What to produce:
Of the material below, the lines to be retyped are those from the line containing "(* ===== verification/RunnerServers.v" through the line containing "accumulates it over", inclusive; reproduce them exactly.

Extracted records:
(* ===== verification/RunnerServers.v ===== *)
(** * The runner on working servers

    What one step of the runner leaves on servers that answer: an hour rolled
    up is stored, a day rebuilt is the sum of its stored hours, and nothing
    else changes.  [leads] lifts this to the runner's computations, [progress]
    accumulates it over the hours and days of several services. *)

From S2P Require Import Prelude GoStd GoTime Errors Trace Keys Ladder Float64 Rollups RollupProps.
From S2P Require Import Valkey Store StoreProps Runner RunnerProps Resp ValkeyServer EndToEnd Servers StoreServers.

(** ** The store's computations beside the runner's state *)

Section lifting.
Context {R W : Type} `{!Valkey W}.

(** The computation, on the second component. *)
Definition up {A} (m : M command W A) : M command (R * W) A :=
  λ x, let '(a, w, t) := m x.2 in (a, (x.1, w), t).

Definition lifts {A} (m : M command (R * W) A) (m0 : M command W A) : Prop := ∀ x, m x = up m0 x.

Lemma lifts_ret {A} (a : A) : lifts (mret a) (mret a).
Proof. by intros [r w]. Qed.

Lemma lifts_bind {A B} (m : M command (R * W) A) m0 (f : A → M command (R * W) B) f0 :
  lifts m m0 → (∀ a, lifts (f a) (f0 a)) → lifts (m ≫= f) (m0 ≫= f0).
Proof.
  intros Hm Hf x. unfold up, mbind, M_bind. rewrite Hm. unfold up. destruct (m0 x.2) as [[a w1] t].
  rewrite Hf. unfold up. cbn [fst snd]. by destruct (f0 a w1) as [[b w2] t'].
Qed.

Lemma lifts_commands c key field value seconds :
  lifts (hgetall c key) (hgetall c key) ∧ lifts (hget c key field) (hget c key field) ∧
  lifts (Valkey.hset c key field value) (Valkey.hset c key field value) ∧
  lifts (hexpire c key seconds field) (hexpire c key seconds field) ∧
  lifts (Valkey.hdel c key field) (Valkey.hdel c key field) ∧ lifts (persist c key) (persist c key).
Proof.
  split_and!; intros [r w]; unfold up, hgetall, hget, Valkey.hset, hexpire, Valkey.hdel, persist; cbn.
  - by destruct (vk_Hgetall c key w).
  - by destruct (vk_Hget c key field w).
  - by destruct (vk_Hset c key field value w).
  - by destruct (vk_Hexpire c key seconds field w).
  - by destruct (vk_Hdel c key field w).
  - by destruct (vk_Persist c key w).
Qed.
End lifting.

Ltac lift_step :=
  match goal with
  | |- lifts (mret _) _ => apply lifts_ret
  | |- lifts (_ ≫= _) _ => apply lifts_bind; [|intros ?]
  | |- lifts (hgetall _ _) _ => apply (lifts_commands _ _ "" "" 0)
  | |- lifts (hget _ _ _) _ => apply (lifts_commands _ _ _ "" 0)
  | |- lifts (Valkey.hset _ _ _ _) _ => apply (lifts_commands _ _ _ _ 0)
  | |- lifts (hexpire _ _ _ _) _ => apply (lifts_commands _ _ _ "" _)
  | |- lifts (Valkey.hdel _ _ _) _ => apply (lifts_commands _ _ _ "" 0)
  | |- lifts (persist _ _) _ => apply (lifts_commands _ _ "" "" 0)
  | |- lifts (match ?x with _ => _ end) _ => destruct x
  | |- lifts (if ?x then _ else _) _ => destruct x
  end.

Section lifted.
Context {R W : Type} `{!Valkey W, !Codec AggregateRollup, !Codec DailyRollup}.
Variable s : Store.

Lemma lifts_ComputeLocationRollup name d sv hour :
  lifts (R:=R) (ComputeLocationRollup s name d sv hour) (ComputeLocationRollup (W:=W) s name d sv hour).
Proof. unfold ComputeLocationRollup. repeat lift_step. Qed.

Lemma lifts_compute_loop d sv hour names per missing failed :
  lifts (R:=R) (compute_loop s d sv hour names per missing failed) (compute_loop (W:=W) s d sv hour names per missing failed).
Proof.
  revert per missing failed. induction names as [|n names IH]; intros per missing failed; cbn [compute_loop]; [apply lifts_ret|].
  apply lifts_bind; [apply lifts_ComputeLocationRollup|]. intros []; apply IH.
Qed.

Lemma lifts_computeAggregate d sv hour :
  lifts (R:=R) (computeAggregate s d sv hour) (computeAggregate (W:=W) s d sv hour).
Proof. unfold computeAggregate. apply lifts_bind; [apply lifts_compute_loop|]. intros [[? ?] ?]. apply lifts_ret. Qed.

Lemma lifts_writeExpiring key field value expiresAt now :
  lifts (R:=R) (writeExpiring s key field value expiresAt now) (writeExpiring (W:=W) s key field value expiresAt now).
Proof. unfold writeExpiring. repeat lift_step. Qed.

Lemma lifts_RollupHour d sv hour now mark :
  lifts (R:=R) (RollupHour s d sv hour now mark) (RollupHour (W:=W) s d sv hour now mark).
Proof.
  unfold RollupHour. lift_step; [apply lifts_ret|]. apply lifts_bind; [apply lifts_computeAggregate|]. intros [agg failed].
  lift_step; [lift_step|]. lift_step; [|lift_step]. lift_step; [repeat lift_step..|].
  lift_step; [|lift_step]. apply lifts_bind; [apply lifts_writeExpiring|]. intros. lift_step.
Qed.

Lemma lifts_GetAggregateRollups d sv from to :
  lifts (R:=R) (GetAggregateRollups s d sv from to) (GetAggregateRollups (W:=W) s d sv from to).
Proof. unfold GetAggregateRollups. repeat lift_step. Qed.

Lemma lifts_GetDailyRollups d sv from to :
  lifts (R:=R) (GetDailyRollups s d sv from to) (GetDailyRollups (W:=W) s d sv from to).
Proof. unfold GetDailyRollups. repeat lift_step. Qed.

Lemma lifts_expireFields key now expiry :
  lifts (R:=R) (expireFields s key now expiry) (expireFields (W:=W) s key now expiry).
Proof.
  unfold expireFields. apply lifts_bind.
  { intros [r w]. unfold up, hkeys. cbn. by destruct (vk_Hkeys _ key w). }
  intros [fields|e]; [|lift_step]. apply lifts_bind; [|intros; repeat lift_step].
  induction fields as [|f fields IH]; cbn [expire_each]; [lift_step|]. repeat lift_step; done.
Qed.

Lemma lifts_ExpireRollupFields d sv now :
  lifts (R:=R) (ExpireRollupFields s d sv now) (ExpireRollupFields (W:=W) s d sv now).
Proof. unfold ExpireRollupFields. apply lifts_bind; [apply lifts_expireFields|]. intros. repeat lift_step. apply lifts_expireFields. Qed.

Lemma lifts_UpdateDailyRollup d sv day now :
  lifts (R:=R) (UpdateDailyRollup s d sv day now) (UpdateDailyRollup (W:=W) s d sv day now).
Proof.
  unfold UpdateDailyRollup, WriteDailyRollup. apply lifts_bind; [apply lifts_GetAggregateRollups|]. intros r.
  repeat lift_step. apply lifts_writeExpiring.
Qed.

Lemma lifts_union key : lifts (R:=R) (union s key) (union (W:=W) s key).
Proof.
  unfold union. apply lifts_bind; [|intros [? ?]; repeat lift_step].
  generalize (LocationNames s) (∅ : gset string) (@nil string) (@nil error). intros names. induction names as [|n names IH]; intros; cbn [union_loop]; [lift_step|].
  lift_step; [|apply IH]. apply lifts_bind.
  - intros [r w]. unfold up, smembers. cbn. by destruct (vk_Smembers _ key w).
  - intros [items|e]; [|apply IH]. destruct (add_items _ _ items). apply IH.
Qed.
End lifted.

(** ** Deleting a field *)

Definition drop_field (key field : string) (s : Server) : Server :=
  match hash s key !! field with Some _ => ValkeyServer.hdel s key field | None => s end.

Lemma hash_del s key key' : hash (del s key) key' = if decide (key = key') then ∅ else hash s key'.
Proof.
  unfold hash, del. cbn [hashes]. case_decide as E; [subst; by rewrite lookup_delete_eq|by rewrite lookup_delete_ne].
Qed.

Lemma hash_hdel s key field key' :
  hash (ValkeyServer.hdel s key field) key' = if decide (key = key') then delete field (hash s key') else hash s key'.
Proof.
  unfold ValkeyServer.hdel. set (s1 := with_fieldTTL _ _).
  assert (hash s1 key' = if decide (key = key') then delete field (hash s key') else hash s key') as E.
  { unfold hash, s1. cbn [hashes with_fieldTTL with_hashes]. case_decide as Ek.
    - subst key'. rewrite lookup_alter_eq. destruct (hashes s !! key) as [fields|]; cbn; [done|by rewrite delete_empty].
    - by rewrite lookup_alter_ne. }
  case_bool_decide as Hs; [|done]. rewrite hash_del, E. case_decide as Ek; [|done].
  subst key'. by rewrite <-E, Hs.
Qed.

...

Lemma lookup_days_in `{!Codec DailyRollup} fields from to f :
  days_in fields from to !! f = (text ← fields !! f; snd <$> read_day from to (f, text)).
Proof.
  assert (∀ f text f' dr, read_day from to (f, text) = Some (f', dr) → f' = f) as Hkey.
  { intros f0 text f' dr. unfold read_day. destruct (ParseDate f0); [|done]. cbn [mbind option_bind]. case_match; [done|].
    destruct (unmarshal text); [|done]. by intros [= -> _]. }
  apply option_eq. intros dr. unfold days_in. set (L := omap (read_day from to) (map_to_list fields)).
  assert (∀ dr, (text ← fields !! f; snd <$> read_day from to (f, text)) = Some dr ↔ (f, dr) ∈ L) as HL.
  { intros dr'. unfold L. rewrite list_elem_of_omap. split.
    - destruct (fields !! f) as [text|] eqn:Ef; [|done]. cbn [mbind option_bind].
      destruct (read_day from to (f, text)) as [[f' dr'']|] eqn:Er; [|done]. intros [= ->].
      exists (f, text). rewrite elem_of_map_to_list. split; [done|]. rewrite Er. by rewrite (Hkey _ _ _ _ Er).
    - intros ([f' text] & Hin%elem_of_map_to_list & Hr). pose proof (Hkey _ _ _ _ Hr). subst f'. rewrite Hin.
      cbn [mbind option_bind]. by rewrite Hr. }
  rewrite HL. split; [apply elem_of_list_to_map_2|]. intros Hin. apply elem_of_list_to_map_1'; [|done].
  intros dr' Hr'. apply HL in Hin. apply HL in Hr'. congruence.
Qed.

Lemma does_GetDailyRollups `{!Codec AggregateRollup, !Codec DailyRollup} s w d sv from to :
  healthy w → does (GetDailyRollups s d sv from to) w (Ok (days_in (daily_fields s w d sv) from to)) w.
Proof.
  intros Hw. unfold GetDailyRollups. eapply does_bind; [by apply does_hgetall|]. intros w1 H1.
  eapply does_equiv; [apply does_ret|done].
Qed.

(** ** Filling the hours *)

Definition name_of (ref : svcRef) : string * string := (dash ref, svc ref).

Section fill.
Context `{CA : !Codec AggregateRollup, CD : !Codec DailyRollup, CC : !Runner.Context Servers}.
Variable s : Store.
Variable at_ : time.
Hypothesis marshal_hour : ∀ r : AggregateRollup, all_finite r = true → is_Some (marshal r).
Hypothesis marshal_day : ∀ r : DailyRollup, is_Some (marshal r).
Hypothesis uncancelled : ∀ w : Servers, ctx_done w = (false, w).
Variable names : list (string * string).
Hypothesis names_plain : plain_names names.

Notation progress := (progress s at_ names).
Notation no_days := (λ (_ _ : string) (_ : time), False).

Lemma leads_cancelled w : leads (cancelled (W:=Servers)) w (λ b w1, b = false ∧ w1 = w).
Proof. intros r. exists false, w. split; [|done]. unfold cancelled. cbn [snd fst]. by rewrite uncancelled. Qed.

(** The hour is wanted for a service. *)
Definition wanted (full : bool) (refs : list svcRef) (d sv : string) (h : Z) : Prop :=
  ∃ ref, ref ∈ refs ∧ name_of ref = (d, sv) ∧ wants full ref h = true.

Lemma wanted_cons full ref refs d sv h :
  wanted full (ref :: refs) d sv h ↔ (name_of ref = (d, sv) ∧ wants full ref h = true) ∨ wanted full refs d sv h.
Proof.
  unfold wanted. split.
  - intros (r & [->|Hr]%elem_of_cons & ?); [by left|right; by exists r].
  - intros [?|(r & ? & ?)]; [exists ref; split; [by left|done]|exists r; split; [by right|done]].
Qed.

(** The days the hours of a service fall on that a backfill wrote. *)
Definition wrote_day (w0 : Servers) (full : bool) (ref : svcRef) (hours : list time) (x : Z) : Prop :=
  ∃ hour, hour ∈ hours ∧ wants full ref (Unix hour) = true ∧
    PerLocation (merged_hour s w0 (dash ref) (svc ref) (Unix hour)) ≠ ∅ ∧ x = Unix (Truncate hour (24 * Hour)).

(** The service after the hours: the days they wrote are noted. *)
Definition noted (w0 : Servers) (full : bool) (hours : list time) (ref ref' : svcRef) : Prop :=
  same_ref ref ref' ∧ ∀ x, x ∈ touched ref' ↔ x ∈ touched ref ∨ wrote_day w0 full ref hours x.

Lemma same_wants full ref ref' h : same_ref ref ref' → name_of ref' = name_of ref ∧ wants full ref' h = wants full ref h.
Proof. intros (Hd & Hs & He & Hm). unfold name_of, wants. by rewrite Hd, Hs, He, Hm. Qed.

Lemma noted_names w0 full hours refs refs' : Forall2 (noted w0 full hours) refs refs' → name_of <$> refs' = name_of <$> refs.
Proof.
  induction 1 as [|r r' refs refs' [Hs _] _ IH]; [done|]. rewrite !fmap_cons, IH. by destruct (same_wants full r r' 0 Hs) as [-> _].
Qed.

---

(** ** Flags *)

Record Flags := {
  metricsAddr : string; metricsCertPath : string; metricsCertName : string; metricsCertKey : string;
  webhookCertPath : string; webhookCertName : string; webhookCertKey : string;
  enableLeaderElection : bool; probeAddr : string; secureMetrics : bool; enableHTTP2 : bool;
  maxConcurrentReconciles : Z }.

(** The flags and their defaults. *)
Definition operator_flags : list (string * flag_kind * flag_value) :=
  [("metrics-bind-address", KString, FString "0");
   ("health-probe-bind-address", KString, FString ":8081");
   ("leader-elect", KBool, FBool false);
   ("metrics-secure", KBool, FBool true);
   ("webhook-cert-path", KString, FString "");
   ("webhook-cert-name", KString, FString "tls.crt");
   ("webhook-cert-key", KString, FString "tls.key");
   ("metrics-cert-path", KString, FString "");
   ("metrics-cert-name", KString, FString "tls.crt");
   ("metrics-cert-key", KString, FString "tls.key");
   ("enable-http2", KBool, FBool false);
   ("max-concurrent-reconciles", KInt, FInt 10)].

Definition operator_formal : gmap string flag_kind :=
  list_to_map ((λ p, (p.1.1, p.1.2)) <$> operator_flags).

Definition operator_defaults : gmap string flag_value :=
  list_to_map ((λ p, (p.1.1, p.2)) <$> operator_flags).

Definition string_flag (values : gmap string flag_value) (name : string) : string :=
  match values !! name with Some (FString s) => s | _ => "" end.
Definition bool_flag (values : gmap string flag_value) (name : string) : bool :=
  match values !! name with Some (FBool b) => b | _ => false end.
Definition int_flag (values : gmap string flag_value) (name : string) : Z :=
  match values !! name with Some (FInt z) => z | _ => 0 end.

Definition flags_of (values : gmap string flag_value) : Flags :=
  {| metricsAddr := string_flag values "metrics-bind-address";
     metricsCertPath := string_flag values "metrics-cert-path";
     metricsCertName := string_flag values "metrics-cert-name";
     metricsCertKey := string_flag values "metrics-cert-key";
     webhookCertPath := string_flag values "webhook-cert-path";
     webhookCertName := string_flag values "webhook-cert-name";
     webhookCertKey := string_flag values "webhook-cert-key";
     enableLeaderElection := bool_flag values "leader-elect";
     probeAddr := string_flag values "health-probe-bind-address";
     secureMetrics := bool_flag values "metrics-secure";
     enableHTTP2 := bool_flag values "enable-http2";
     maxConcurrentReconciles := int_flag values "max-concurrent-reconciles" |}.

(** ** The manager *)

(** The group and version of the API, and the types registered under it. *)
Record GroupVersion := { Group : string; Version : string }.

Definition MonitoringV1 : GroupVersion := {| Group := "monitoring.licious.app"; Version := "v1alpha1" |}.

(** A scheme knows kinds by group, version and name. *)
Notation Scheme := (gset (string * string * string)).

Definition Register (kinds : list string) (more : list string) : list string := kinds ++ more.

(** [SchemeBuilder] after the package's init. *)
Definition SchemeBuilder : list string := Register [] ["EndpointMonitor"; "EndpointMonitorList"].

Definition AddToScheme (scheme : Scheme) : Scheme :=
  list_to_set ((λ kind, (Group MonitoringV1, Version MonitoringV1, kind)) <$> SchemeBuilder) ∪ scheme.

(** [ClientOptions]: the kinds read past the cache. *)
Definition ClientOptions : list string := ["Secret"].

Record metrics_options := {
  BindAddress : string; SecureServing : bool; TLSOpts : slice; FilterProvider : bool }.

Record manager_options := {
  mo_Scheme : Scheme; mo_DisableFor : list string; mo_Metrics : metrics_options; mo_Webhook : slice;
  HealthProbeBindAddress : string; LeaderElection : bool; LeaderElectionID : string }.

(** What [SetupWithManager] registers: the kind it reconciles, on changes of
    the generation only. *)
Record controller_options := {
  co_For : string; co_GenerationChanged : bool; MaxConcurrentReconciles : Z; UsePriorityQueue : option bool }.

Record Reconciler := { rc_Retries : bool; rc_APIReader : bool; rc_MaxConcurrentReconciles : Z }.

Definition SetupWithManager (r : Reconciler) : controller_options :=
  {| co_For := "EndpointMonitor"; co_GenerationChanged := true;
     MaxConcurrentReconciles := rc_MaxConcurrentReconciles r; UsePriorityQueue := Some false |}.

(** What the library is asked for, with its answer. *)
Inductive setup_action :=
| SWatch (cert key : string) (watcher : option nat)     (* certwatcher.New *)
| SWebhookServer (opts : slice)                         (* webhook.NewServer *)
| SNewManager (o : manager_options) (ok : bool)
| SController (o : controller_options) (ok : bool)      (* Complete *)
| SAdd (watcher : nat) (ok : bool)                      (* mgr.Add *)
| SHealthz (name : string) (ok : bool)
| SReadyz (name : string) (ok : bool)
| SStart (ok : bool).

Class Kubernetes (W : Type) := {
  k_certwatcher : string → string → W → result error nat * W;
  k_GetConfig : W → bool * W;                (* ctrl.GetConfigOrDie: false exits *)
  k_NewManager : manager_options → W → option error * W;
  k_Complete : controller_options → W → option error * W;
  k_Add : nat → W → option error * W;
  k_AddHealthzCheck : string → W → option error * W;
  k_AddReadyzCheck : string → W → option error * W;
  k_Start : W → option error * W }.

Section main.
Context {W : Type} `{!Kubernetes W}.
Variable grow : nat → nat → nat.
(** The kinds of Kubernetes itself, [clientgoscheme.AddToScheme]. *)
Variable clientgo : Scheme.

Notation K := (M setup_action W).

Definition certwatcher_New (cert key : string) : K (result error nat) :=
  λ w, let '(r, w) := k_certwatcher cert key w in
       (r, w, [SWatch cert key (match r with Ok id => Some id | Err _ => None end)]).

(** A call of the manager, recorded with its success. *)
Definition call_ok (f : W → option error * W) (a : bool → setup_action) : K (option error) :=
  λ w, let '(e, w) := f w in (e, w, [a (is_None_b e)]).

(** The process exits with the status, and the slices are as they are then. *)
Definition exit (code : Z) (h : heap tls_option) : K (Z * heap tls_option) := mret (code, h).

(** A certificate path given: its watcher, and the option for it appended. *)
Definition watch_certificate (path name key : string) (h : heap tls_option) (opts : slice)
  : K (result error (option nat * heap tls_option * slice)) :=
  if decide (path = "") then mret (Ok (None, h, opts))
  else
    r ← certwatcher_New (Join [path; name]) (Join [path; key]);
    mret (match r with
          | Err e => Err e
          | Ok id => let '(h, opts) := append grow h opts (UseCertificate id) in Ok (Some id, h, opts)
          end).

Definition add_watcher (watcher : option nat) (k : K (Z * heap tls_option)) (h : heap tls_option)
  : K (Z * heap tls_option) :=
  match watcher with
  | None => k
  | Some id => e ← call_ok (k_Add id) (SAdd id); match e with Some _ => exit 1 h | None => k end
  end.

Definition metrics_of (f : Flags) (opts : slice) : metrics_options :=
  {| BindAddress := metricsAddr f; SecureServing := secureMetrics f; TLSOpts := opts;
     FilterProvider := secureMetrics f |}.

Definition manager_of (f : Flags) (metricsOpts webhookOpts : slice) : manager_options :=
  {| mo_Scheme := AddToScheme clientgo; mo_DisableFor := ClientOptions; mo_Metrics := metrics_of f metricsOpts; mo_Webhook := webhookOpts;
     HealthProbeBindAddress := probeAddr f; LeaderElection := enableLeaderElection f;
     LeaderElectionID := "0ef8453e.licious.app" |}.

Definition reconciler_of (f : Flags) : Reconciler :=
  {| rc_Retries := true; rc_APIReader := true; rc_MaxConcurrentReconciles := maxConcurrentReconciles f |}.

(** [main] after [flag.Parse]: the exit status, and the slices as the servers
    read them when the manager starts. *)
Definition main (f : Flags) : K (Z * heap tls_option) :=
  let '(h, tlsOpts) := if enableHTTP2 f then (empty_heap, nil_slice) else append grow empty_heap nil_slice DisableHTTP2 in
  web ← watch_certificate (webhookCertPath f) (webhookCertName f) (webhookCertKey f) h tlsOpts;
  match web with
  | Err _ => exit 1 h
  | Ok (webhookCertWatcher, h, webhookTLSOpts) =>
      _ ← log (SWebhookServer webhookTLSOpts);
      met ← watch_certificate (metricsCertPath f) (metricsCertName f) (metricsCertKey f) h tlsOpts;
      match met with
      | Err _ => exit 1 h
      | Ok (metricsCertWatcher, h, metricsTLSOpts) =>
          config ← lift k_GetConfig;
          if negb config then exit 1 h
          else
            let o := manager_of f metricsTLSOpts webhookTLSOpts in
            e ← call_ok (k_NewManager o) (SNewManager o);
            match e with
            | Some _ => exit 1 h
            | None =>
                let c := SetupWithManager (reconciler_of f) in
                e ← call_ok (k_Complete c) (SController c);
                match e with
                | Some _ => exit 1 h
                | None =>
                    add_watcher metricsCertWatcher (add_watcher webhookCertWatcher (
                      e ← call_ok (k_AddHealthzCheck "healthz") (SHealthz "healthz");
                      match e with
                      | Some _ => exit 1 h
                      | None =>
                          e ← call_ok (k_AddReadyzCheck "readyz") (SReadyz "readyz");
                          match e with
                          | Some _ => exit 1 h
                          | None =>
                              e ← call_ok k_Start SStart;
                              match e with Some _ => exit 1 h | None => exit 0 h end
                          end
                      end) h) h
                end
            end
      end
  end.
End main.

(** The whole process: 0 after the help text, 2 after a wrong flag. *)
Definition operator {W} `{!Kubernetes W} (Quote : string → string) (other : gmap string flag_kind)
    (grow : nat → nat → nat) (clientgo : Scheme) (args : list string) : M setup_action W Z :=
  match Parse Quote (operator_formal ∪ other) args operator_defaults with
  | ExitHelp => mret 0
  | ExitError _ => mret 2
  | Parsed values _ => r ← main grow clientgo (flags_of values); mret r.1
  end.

Answer area:
(* ===== verification/RunnerServers.v ===== *)
(** * The runner on working servers

    What one step of the runner leaves on servers that answer: an hour rolled
    up is stored, a day rebuilt is the sum of its stored hours, and nothing
    else changes.  [leads] lifts this to the runner's computations, [progress]
    accumulates it over the hours and days of several services. *)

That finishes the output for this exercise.